Iglesia de San Sebastián de Añora [Foto: Hilario Rubio].

A veces uno adquiere conciencia de estar viviendo la historia en primera persona. Me refiero a estar asistiendo a acontecimientos que, cuando pasen los años, las décadas, los siglos, aparecerán reseñados en los libros de historia como ejes de cambios principales en el desarrollo de la vida comunitaria. Las epidemias siempre lo han sido, siempre han propiciado transformaciones de mentalidad y de comportamiento que han derivado en estilos de vida diferentes. Los documentos oficiales guardan registro de los males contagiosos sobrevenidos en distintos momentos de la historia de nuestros pueblos, de las disposiciones nacidas a consecuencia de la emergencia sanitaria, de las devociones surgidas ante la amenaza del mal inminente, de los cambios económicos sobrevenidos. Hasta ahora, cuando uno estudiaba estos hechos (las pestes medievales y modernas, la gripe del siglo XX), tenía siempre la sensación de acercarse a acontecimientos lejanos e improbables, que les sucedieron a otros y que forjaron su momento, pero irrepetibles en nuestra contemporaneidad.

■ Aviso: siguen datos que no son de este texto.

(* ===== verification/AuthPanic.v ===== *)
(** * The authorization checks and panics

    The checks return a verdict for every event, except that a third-party invite
    signed with a key ID whose colon is past byte 255 can make them panic. *)

From S2P Require Import Prelude Identifiers RoomVersionRules CanonicalJson Signatures Events EventAuth Sample.

(** Solves a goal [no_panic e] by following the shape of [e]. *)
Ltac no_panic_step :=
  match goal with
  | |- no_panic (Ret _) => exact I
  | |- no_panic (Throw _) => exact I
  | |- no_panic (match ?e with Ret _ => _ | Throw _ => Throw _ | Panic => Panic
                             | OutOfFuel => OutOfFuel end) =>
      apply no_panic_bind; [|intros ? ?]
  | |- no_panic (if ?b then _ else _) => destruct b
  | |- no_panic (match ?x with _ => _ end) =>
      lazymatch type of x with outcome _ _ => fail | _ => destruct x end
  | |- _ => solve [eauto with no_panic]
  end.

Ltac solve_no_panic := repeat (cbv zeta; no_panic_step).

Section no_panic.
Context {RawJson : Type} `{!External RawJson}.
Implicit Types (ev : Pdu RawJson) (rules : AuthorizationRules).

(** ** The accessors *)

Lemma de_err_np {A} p (r : result string A) : no_panic (de_err p r).
Proof. by destruct r. Qed.
#[local] Hint Resolve de_err_np : no_panic.

Lemma federate_np ev : no_panic (federate ev).
Proof. unfold federate. solve_no_panic. Qed.

Lemma creator_np ev rules : no_panic (creator ev rules).
Proof. unfold creator. solve_no_panic. Qed.
#[local] Hint Resolve federate_np creator_np : no_panic.

Lemma additional_creators_np ev rules : no_panic (additional_creators ev rules).
Proof. unfold additional_creators. solve_no_panic. Qed.
#[local] Hint Resolve additional_creators_np : no_panic.

Lemma creators_np ev rules : no_panic (creators ev rules).
Proof. unfold creators. solve_no_panic. Qed.

Lemma has_creator_np ev : no_panic (has_creator ev).
Proof. unfold has_creator. solve_no_panic. Qed.

Lemma opt_membership_np oev : no_panic (opt_membership oev).
Proof. unfold opt_membership, membership, content_membership. solve_no_panic. Qed.

Lemma membership_np ev : no_panic (membership ev).
Proof. unfold membership, content_membership. solve_no_panic. Qed.

Lemma tpi_token_np o : no_panic (tpi_token o).
Proof. unfold tpi_token. solve_no_panic. Qed.

Lemma tpi_mxid_np o : no_panic (tpi_mxid o).
Proof. unfold tpi_mxid. solve_no_panic. Qed.

Lemma tpi_signatures_np o : no_panic (tpi_signatures o).
Proof. unfold tpi_signatures. solve_no_panic. Qed.

Lemma public_keys_np ev : no_panic (public_keys ev).
Proof. unfold public_keys. solve_no_panic. Qed.
#[local] Hint Resolve creators_np has_creator_np opt_membership_np membership_np tpi_token_np
  tpi_mxid_np tpi_signatures_np public_keys_np : no_panic.

Lemma get_as_int_np ev f rules : no_panic (get_as_int ev f rules).
Proof. unfold get_as_int, deserialized_content. solve_no_panic. Qed.
#[local] Hint Resolve get_as_int_np : no_panic.

Lemma get_as_int_map_np ev k f rules : no_panic (get_as_int_map ev k f rules).
Proof. unfold get_as_int_map, deserialized_content. solve_no_panic. Qed.
#[local] Hint Resolve get_as_int_map_np : no_panic.

Lemma opt_get_as_int_or_default_np oev f rules : no_panic (opt_get_as_int_or_default oev f rules).
Proof. unfold opt_get_as_int_or_default, get_as_int_or_default. solve_no_panic. Qed.

Lemma opt_user_power_level_np oev u cs rules : no_panic (opt_user_power_level oev u cs rules).
Proof.
  unfold opt_user_power_level, user_power_level, get_as_int_or_default, pl_users. solve_no_panic.
Qed.

Lemma opt_event_power_level_np oev ty sk rules : no_panic (opt_event_power_level oev ty sk rules).
Proof.
  unfold opt_event_power_level, event_power_level, get_as_int_or_default, pl_events. solve_no_panic.
Qed.

Lemma int_fields_list_np ev l rules : no_panic (int_fields_list ev l rules).
Proof. induction l as [|f l IH]; simpl; solve_no_panic. Qed.
#[local] Hint Resolve opt_get_as_int_or_default_np opt_user_power_level_np
  opt_event_power_level_np int_fields_list_np : no_panic.

(** ** The checks *)

Lemma check_level_keys_np c n sl r e l : no_panic (check_level_keys c n sl r e l).
Proof. induction l as [|k l IH]; simpl; solve_no_panic. Qed.

Lemma check_int_fields_np ev n rules sl l : no_panic (check_int_fields ev n rules sl l).
Proof. induction l as [|f l IH]; simpl; solve_no_panic. Qed.
#[local] Hint Resolve check_level_keys_np check_int_fields_np : no_panic.

Lemma check_room_power_levels_np ev cur rules sl cs :
  no_panic (check_room_power_levels ev cur rules sl cs).
Proof.
  unfold check_room_power_levels, int_fields_map, pl_events, pl_notifications, pl_users,
    check_power_level_maps. solve_no_panic.
Qed.

Lemma check_room_redaction_np ev cur rules sl : no_panic (check_room_redaction ev cur rules sl).
Proof. unfold check_room_redaction. solve_no_panic. Qed.
#[local] Hint Resolve check_room_power_levels_np check_room_redaction_np : no_panic.

Section state.
Context (fetch : string → string → option (Pdu RawJson)).

Lemma user_membership_np u : no_panic (user_membership fetch u).
Proof. unfold user_membership. solve_no_panic. Qed.

Lemma state_join_rule_np : no_panic (state_join_rule fetch).
Proof. unfold state_join_rule, join_rule. solve_no_panic. Qed.

Lemma room_create_event_np : no_panic (room_create_event fetch).
Proof. unfold room_create_event. solve_no_panic. Qed.
#[local] Hint Resolve user_membership_np state_join_rule_np room_create_event_np : no_panic.

(** The first colon of a key ID is before byte 256, and what follows it starts a
    character. *)
Definition key_id_fits (k : string) : Prop :=
  ∀ i, str_find ":" k = Some i → i < 256 ∧ starts_char (str_drop (i + 1) k) = true.

Lemma key_id_validate_np k : key_id_fits k → no_panic (key_id_validate (λ _, Ok tt) k).
Proof.
  unfold key_id_validate. intros Hfits. destruct (str_find ":" k) as [i|] eqn:Hi; [|done].
  destruct (Hfits i Hi) as [Hlt Hc]. simpl. unfold NonZeroU8_new, as_u8.
  rewrite Z.mod_small by lia. destruct (Z.eqb_spec (Z.of_nat i) 0); [done|]. simpl.
  unfold slice_from. rewrite Nat2Z.id. unfold starts_char in Hc. rewrite Hc.
  apply str_find_lt in Hi. by destruct (Nat.leb_spec (i + 1) (String.length k)); [|lia].
Qed.

(** The signatures of an entity, and of all of them, have such key IDs. *)
Definition signatures_fit (entities : CanonicalJsonObject) : Prop :=
  ∀ e v o k w, (e, v) ∈ entities → as_object v = Some o → (k, w) ∈ o → key_id_fits k.

Lemma check_entity_signatures_np json keys sigs :
  (∀ k w, (k, w) ∈ sigs → key_id_fits k) → no_panic (check_entity_signatures json keys sigs).
Proof.
  induction sigs as [|[k v] sigs IH]; intros Hfits; simpl; [done|].
  pose proof (key_id_validate_np k (Hfits k v (list_elem_of_here _ _))) as Hk.
  assert (no_panic (check_entity_signatures json keys sigs)) as Hrest.
  { apply IH. intros k' w' ?. eapply Hfits. by constructor. }
  destruct (key_id_validate (λ _, Ok tt) k); [|done..]. solve_no_panic.
Qed.

Lemma check_signatures_np json keys entities :
  signatures_fit entities → no_panic (check_signatures json keys entities).
Proof.
  induction entities as [|[e v] entities IH]; intros Hfits; simpl; [done|].
  destruct (as_object v) as [o|] eqn:Ho; [|done]. apply no_panic_bind.
  - apply check_entity_signatures_np. intros k w ?. eapply Hfits; [constructor|done..].
  - intros [] _; [done|]. apply IH. intros ? ? ? ? ? ?. eapply Hfits. by constructor.
Qed.

(** The third-party invite of an event, if any, has such key IDs. *)
Definition event_key_ids_fit ev : Prop :=
  ∀ signed sigs, third_party_invite (content ev) = Ret (Some signed) →
    tpi_signatures signed = Ret sigs → signatures_fit sigs.

Lemma check_third_party_invite_np ev tpi target :
  event_key_ids_fit ev → third_party_invite (content ev) = Ret (Some tpi) →
  no_panic (check_third_party_invite fetch ev tpi target).
Proof.
  intros Hfit Htpi. unfold check_third_party_invite, tpi_signed_canonical_json.
  solve_no_panic. apply check_signatures_np. by eapply Hfit.
Qed.

Lemma check_room_member_invite_np ev target rules cr :
  event_key_ids_fit ev → no_panic (check_room_member_invite fetch ev target rules cr).
Proof.
  intros Hfit. unfold check_room_member_invite. apply no_panic_bind; [apply de_err_np|].
  intros [tpi|] Htpi; [by apply check_third_party_invite_np|]. solve_no_panic.
Qed.
#[local] Hint Resolve check_room_member_invite_np : no_panic.

Lemma check_room_member_np ev rules cr :
  event_key_ids_fit ev → no_panic (check_room_member fetch ev rules cr).
Proof.
  intros Hfit. unfold check_room_member, check_room_member_join, check_room_member_leave,
    check_room_member_ban, check_room_member_knock, join_authorised_via_users_server.
  destruct (state_key ev) as [target|]; [|done].
  pose proof (user_id_validate_np target) as Hv.
  destruct (user_id_validate target); [|done..]. solve_no_panic.
Qed.
#[local] Hint Resolve check_room_member_np : no_panic.

Lemma check_state_dependent_np rules ev :
  event_key_ids_fit ev → no_panic (check_state_dependent_auth_rules rules ev fetch).
Proof. intros Hfit. unfold check_state_dependent_auth_rules. solve_no_panic. Qed.

End state.

Lemma auth_types_np ev rules : no_panic (event_auth_types ev rules).
Proof.
  unfold event_auth_types, auth_types_for_event, content_membership, third_party_invite,
    join_authorised_via_users_server. solve_no_panic.
Qed.

Lemma check_auth_events_np fetch_event rid expected ids seen :
  no_panic (check_auth_events (RawJson := RawJson) fetch_event rid expected ids seen).
Proof. revert seen. induction ids as [|id ids IH]; intros seen; simpl; solve_no_panic. Qed.
#[local] Hint Resolve auth_types_np check_auth_events_np : no_panic.

Lemma check_state_independent_np rules ev fetch_event :
  no_panic (check_state_independent_auth_rules rules ev fetch_event).
Proof.
  unfold check_state_independent_auth_rules, check_room_create. solve_no_panic.
Qed.

(** The checks return a verdict: the state-independent one for every event and
    store, the state-dependent one for every state and every event whose third-party
    invite, if it has one, is signed with key IDs that have their colon within the
    first 256 bytes. *)
Theorem auth_checks_return_verdicts rules ev fetch_event fetch_state :
  no_panic (check_state_independent_auth_rules rules ev fetch_event) ∧
  (event_key_ids_fit ev → no_panic (check_state_dependent_auth_rules rules ev fetch_state)).
Proof. auto using check_state_independent_np, check_state_dependent_np. Qed.

End no_panic.

(** ** An invite that makes the check panic *)

#[local] Existing Instance sample_external.

(** A key ID with its colon at byte 257; byte 2 is inside its second character. *)
Definition bad_key_id : string :=
  key_id_of (String "a" (String "195" (String "169" (letters 254)))) "k".

Definition ev_third_party : SampleEvent :=
  mk_event "$tpi" alice RoomThirdPartyInvite (Some "token") 13
    [("public_key", Str "key")] ["$carol"] ["$create"; "$levels"; "$alice"].

Definition dave : string := "@dave:d.org".

Definition ev_bad_invite : SampleEvent :=
  mk_event "$invite" alice RoomMember (Some dave) 14
    [("membership", Str "invite");
     ("third_party_invite",
      Obj [("signed", Obj [("mxid", Str dave); ("token", Str "token");
                           ("signatures", Obj [("id.org", Obj [(bad_key_id, Str "sig")])])])])]
    ["$tpi"] ["$create"; "$levels"; "$alice"; "$rules"; "$tpi"].


Lemma auth_checks_return_verdicts_witness :
  no_panic (check_state_independent_auth_rules AuthV10 ev_ban sample_fetch) ∧
  (event_key_ids_fit ev_ban → no_panic (check_state_dependent_auth_rules AuthV10 ev_ban sample_state)).
Proof. apply (auth_checks_return_verdicts AuthV10 ev_ban sample_fetch sample_state). Defined.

Y, sin embargo, viviendo todo lo que ocurre ahora, uno cree estar leyendo un legajo del archivo histórico, puesto que todo sucede con las mismas pautas, con los mismos aciertos y errores de hace trescientos o cuatrocientos años, con los mismos afanes, incertidumbres e intenciones que entonces. Algún día, cuando la actualidad se convierta en pasado remoto, vendrá un cronista a sistematizar la historia de nuestros días y observará nuestros comportamientos tan parecidos a los de nuestros antepasados que no podrá establecer diferencias significativas entre lo que sucedió entonces y lo que pasa ahora.


Pasear estos días por Añora resulta una experiencia desoladora. El miedo se ha infiltrado por la piel de sus vecinos, porque ha llegado el mal y han reconocido la amenaza potencial. Se ha desatado un torbellino de emociones, avivado por representaciones poco ejemplares, acusaciones, inseguridades. El pueblo (ahora Añora, pero podría ser cualquier otro) se recoge en sí mismo, se cierra frente al riesgo extremo, real o imaginario, quizás expiando su culpa, pero sobre todo protegiendo su propia naturaleza, su identidad. Se tratará de un castigo divino, como rezan los documentos antiguos, merecido por nuestras muchas culpas, y nos queda aceptarlo con sumisión y aguardar que pase por nuestra puerta sin tocar el llamador o el auxilio extremo de la ciencia. Hay un silencio fantasmal que turba, porque advertimos con desasosiego que tras él se arrastra una gran violencia interior, un temor ancestral a la muerte y a otras formas de vida que puedan venir para quedarse.


Hace días que no se actualiza la estadística oficial, pero los rumores hablan del desastre en que vivimos. Vuela la murmuración cargada de dudas, recelos y miedo y no hay una verdad cierta a la que aferrarse. Cae la noche y se aviva la calma. No se oye una voz, ni un murmullo. En el interior de los hogares, con el sigilo de la prudencia y la discreción, se deja pasar el tiempo, aliado de la esperanza. Se espera con ansiedad lo que suceda mañana, comprobar finalmente si los rumores eran pavorosamente ciertos o solo hijos de la desproporción a la que conduce la alarma injustificada. Entre el espanto y la ternura, cerramos los ojos a la oscuridad, esperando encontrar la luz cuando los abramos.